*** Opening of The data ***
(** * The binwalk analyzer of AperiSolve: model and properties

    Shallow embedding of [aperisolve/analyzers/binwalk.py].  The analyzer
    runs two child processes, looks at the file system in between, removes
    a directory and reports one record to the result store.  All of this
    is modelled by explicit state passing over a [World] (file system, log
    of spawned processes, log of store writes) in a small state-and-exception
    monad [Py]; what the child processes and the operating system do is an
    arbitrary environment [Env]. *)

From stdpp Require Import base option list strings gmap.
From Stdlib Require Import ZArith Ascii String.

Local Open Scope string_scope.
Local Open Scope Z_scope.
Local Open Scope list_scope.

(** ** Python strings *)

Module PyStr.

(** The line feed, the separator of [split] and [join] in the analyzer. *)
Definition LF : ascii := ascii_of_nat 10.
Definition nl : string := String LF EmptyString.

(** Truth value of a [str]: every string but the empty one is true. *)
Definition truthy (s : string) : bool :=
  match s with
  | EmptyString => false
  | String _ _ => true
  end.

(** [s.split(c)] for a separator of one character: the pieces between
    the occurrences of [c]; never the empty list. *)
Fixpoint split (c : ascii) (s : string) : list string :=
  match s with
  | EmptyString => [EmptyString]
  | String a rest =>
      if Ascii.eqb a c then EmptyString :: split c rest
      else match split c rest with
           | [] => [String a EmptyString]
           | piece :: pieces => String a piece :: pieces
           end
  end.

(** [sep.join(l)]. *)
Fixpoint join (sep : string) (l : list string) : string :=
  match l with
  | [] => EmptyString
  | [x] => x
  | x :: rest => x +:+ sep +:+ join sep rest
  end.

(** [s.count(c)] for one character. *)
Fixpoint count (c : ascii) (s : string) : nat :=
  match s with
  | EmptyString => O
  | String a rest => (if Ascii.eqb a c then 1 else 0)%nat + count c rest
  end.

End PyStr.

(** ** Paths

    A [pathlib] path by its components.  The analyzer only takes the last
    component ([.name]) and appends one component that holds no separator
    ([/]). *)

Abbreviation Path := (list string) (only parsing).

Module PyPath.

Definition name (p : Path) : string := default EmptyString (last p).

Definition joinpath (p : Path) (component : string) : Path := p ++ [component].

(** [str(p)] of a relative path. *)
Definition render (p : Path) : string := PyStr.join "/" p.

End PyPath.

Infix "</>" := PyPath.joinpath (at level 40, left associativity).

(** ** Values handed to the result store *)

Inductive JVal :=
| JStr (s : string)
| JList (l : list string).

(** The inner dictionary of a record, [{"status": ..., ...}], and the
    record itself, [{"binwalk": {...}}]. *)
Abbreviation Fields := (gmap string JVal) (only parsing).
Abbreviation Record_ := (gmap string (gmap string JVal)) (only parsing).

(** ** Exceptions and child processes *)

Inductive ExcType := TimeoutExpired | OSError | OtherException.

(** An exception of a class deriving from [Exception], with its [str]. *)
Record PyException := mkExc { exc_type : ExcType; exc_str : string }.

Record CompletedProcess := mkCompleted {
  returncode : Z;
  stdout : string;
  stderr : string
}.

Inductive outcome (A : Type) :=
| Returns (a : A)
| Raises (e : PyException).
Arguments Returns {A} a.
Arguments Raises {A} e.

(** ** The world *)

Record World := mkWorld {
  fs : gset Path;                          (* the paths that exist *)
  spawned : list (list string * Path);     (* child processes: argv, cwd *)
  written : list (Path * Record_)          (* calls of update_data *)
}.

(** What the environment decides: the effect of a child process on the
    file system together with what [subprocess.run] gives back, and
    whether the removal of a tree fails. *)
Record Env := mkEnv {
  child : list string → Path → Z → gset Path → outcome CompletedProcess * gset Path;
  rmtree_fault : Path → gset Path → option PyException
}.

(** ** The monad of effects *)

Definition Py (A : Type) : Type := World → outcome A * World.

#[global] Instance Py_ret : MRet Py := λ A a w, (Returns a, w).

#[global] Instance Py_bind : MBind Py := λ A B f m w,
  match m w with
  | (Returns a, w') => f a w'
  | (Raises e, w') => (Raises e, w')
  end.

(** [try: body  except Exception as e: handler e]. *)
Definition try_except {A} (body : Py A) (handler : PyException → Py A) : Py A :=
  λ w, match body w with
       | (Returns a, w') => (Returns a, w')
       | (Raises e, w') => handler e w'
       end.

Section Effects.

Variable env : Env.

(** [subprocess.run(argv, cwd=cwd, capture_output=True, text=True,
    check=False, timeout=timeout)]. *)
Definition subprocess_run (argv : list string) (cwd : Path) (timeout : Z)
  : Py CompletedProcess := λ w,
  let '(r, fs') := child env argv cwd timeout (fs w) in
  (r, mkWorld fs' (spawned w ++ [(argv, cwd)]) (written w)).

(** [p.exists()]. *)
Definition path_exists (p : Path) : Py bool := λ w,
  (Returns (bool_decide (p ∈ fs w)), w).

(** The file system without [p] and everything below it. *)
Definition remove_tree (p : Path) (files : gset Path) : gset Path :=
  filter (λ q, ¬ p `prefix_of` q) files.

(** [shutil.rmtree(p)]: raises when [p] is missing or when the removal
    fails, in which case [p] itself is still there. *)
Definition shutil_rmtree (p : Path) : Py unit := λ w,
  if bool_decide (p ∈ fs w) then
    match rmtree_fault env p (fs w) with
    | Some e => (Raises e, w)
    | None => (Returns tt, mkWorld (remove_tree p (fs w)) (spawned w) (written w))
    end
  else
    (Raises (mkExc OSError
       ("[Errno 2] No such file or directory: '" +:+ PyPath.render p +:+ "'")), w).

End Effects.

(** Modelled from the spec: [update_data] of [aperisolve/analyzers/utils.py],
    which is not part of the sources at hand.  The spec gives it as
    [update_data(workingDir, record)], an atomic upsert into the result
    store whose merge semantics belong to the store; the model records the
    call, with its two arguments, in the log [written]. *)
Definition update_data (output_dir : Path) (record : Record_) : Py unit := λ w,
  (Returns tt, mkWorld (fs w) (spawned w) (written w ++ [(output_dir, record)])).

(** ** The analyzer *)

Definition binwalk_argv (image_name : string) : list string :=
  ["binwalk"; "-e"; "../" +:+ image_name; "--run-as=root"].

Definition sevenzip_argv : list string := ["7z"; "a"; "../binwalk.7z"; "*"].

Definition extracted_dir_of (input_img output_dir : Path) : Path :=
  output_dir </> ("_" +:+ PyPath.name input_img +:+ ".extracted").

(** Lines 55-62: the list [error_messages]. *)
Definition error_messages (binwalk_stderr : string) (extraction_occurred zip_exist : bool)
    (zip_stderr : string) : list string :=
  (if PyStr.truthy binwalk_stderr && negb extraction_occurred
   then ["Binwalk: " +:+ binwalk_stderr] else [])
  ++
  (if extraction_occurred && negb zip_exist
   then [if PyStr.truthy zip_stderr
         then "7z compression: " +:+ zip_stderr
         else "7z compression failed with no error output"]
   else []).

(** Lines 65-70. *)
Definition error_record (message : string) : Record_ :=
  {[ "binwalk" := {[ "status" := JStr "error"; "error" := JStr message ]} ]}.

(** Lines 74-81.  A [CompletedProcess] is always true as a condition, so
    [data.stdout.split("\n") if data else []] is the split. *)
Definition output_record (data : CompletedProcess) (zip_exist : bool) (output_dir : Path)
    : Record_ :=
  let fields : Fields :=
    {[ "status" := JStr "ok"; "output" := JList (PyStr.split PyStr.LF (stdout data)) ]} in
  {[ "binwalk" :=
       if zip_exist
       then <[ "download" := JStr ("/download/" +:+ PyPath.name output_dir +:+ "/binwalk") ]> fields
       else fields ]}.

Section Analyzer.

(** The time limit shared by the analyzers, a constant of [utils.py] that
    is not part of the sources at hand: a parameter. *)
Variable MAX_PENDING_TIME : Z.
Variable env : Env.

(** Lines 31-46: the archiving step, giving [(zip_exist, zip_stderr)]. *)
Definition archive_step (extracted_dir : Path) (extraction_occurred : bool)
  : Py (bool * string) :=
  if extraction_occurred then
    zip_data ← subprocess_run env sevenzip_argv extracted_dir MAX_PENDING_TIME;
    mret (returncode zip_data =? 0, stderr zip_data)
  else mret (false, EmptyString).

(** Lines 48-50. *)
Definition cleanup_step (extracted_dir : Path) : Py unit :=
  still_there ← path_exists extracted_dir;
  if (still_there : bool) then shutil_rmtree env extracted_dir else mret tt.

(** Lines 55-83: classification and the one write of the normal path. *)
Definition report_step (output_dir : Path) (data : CompletedProcess)
    (extraction_occurred zip_exist : bool) (zip_stderr : string) : Py unit :=
  match error_messages (stderr data) extraction_occurred zip_exist zip_stderr with
  | [] => update_data output_dir (output_record data zip_exist output_dir)
  | msgs => update_data output_dir (error_record (PyStr.join PyStr.nl msgs))
  end.

(** Lines 17-83: the body of the [try]. *)
Definition analyze_body (input_img output_dir : Path) : Py unit :=
  let image_name := PyPath.name input_img in
  let extracted_dir := extracted_dir_of input_img output_dir in
  data ← subprocess_run env (binwalk_argv image_name) output_dir MAX_PENDING_TIME;
  extraction_occurred ← path_exists extracted_dir;
  '(zip_exist, zip_stderr) ← archive_step extracted_dir extraction_occurred;
  cleanup_step extracted_dir;;
  report_step output_dir data extraction_occurred zip_exist zip_stderr.

(** Lines 10-87. *)
Definition analyze_binwalk (input_img output_dir : Path) : Py unit :=
  try_except (analyze_body input_img output_dir)
    (λ e, update_data output_dir (error_record (exc_str e))).

End Analyzer.

(** ** What a run is observed by *)

(** The record chosen by lines 64-83, joined message included. *)
Definition reported_record (output_dir : Path) (data : CompletedProcess)
    (extraction_occurred zip_exist : bool) (zip_stderr : string) : Record_ :=
  match error_messages (stderr data) extraction_occurred zip_exist zip_stderr with
  | [] => output_record data zip_exist output_dir
  | msgs => error_record (PyStr.join PyStr.nl msgs)
  end.

(** A field of the analyzer's entry: [record["binwalk"][key]]. *)
Definition field (record : Record_) (key : string) : option JVal :=
  entry ← record !! "binwalk"; entry !! key.

(** The calls of [update_data] made by one run started in [w]. *)
Definition records_written (MAX_PENDING_TIME : Z) (env : Env)
    (input_img output_dir : Path) (w : World) : list (Path * Record_) :=
  drop (List.length (written w))
       (written (analyze_binwalk MAX_PENDING_TIME env input_img output_dir w).2).

(** The child processes started by one run. *)
Definition processes_spawned (MAX_PENDING_TIME : Z) (env : Env)
    (input_img output_dir : Path) (w : World) : list (list string * Path) :=
  drop (List.length (spawned w))
       (spawned (analyze_binwalk MAX_PENDING_TIME env input_img output_dir w).2).

(** The file system left behind by one run. *)
Definition files_after (MAX_PENDING_TIME : Z) (env : Env)
    (input_img output_dir : Path) (w : World) : gset Path :=
  fs (analyze_binwalk MAX_PENDING_TIME env input_img output_dir w).2.

(** The exception, if any, that the removal of [extracted_dir] meets in
    the file system [files]: none when there is nothing to remove. *)
Definition cleanup_fault (env : Env) (extracted_dir : Path) (files : gset Path)
    : option PyException :=
  if bool_decide (extracted_dir ∈ files) then rmtree_fault env extracted_dir files else None.

(** The file system once lines 48-50 went through. *)
Definition cleaned (extracted_dir : Path) (files : gset Path) : gset Path :=
  if bool_decide (extracted_dir ∈ files) then remove_tree extracted_dir files else files.


(** The environment [env] with the exit code of the extraction tool
    replaced by [code]; everything else is as in [env]. *)
Definition with_binwalk_returncode (image_name : string) (code : Z) (env : Env) : Env :=
  mkEnv
    (λ argv cwd timeout files,
       let '(r, files') := child env argv cwd timeout files in
       (if bool_decide (argv = binwalk_argv image_name)
        then match r with
             | Returns data => Returns (mkCompleted code (stdout data) (stderr data))
             | Raises e => Raises e
             end
        else r, files'))
    (rmtree_fault env).

(** Whether a run started on the file system [files] gets to the archiving
    tool: the extraction tool returns and its directory is there. *)
Definition archive_attempted (MAX_PENDING_TIME : Z) (env : Env)
    (input_img output_dir : Path) (files : gset Path) : bool :=
  match child env (binwalk_argv (PyPath.name input_img)) output_dir MAX_PENDING_TIME files with
  | (Returns _, fs1) => bool_decide (extracted_dir_of input_img output_dir ∈ fs1)
  | (Raises _, _) => false
  end.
*** Close of The data ***
**Task statement:**
As listed above, the lines from the line with "Section Analyzer." to the line with "(zip_stderr : string) : Record_" are to be echoed exactly, with both ends included and nothing added.

**Solution for this exercise:**
Section Analyzer.

(** The time limit shared by the analyzers, a constant of [utils.py] that
    is not part of the sources at hand: a parameter. *)
Variable MAX_PENDING_TIME : Z.
Variable env : Env.

(** Lines 31-46: the archiving step, giving [(zip_exist, zip_stderr)]. *)
Definition archive_step (extracted_dir : Path) (extraction_occurred : bool)
  : Py (bool * string) :=
  if extraction_occurred then
    zip_data ← subprocess_run env sevenzip_argv extracted_dir MAX_PENDING_TIME;
    mret (returncode zip_data =? 0, stderr zip_data)
  else mret (false, EmptyString).

(** Lines 48-50. *)
Definition cleanup_step (extracted_dir : Path) : Py unit :=
  still_there ← path_exists extracted_dir;
  if (still_there : bool) then shutil_rmtree env extracted_dir else mret tt.

(** Lines 55-83: classification and the one write of the normal path. *)
Definition report_step (output_dir : Path) (data : CompletedProcess)
    (extraction_occurred zip_exist : bool) (zip_stderr : string) : Py unit :=
  match error_messages (stderr data) extraction_occurred zip_exist zip_stderr with
  | [] => update_data output_dir (output_record data zip_exist output_dir)
  | msgs => update_data output_dir (error_record (PyStr.join PyStr.nl msgs))
  end.

(** Lines 17-83: the body of the [try]. *)
Definition analyze_body (input_img output_dir : Path) : Py unit :=
  let image_name := PyPath.name input_img in
  let extracted_dir := extracted_dir_of input_img output_dir in
  data ← subprocess_run env (binwalk_argv image_name) output_dir MAX_PENDING_TIME;
  extraction_occurred ← path_exists extracted_dir;
  '(zip_exist, zip_stderr) ← archive_step extracted_dir extraction_occurred;
  cleanup_step extracted_dir;;
  report_step output_dir data extraction_occurred zip_exist zip_stderr.

(** Lines 10-87. *)
Definition analyze_binwalk (input_img output_dir : Path) : Py unit :=
  try_except (analyze_body input_img output_dir)
    (λ e, update_data output_dir (error_record (exc_str e))).

End Analyzer.

(** ** What a run is observed by *)

(** The record chosen by lines 64-83, joined message included. *)
Definition reported_record (output_dir : Path) (data : CompletedProcess)
    (extraction_occurred zip_exist : bool) (zip_stderr : string) : Record_ :=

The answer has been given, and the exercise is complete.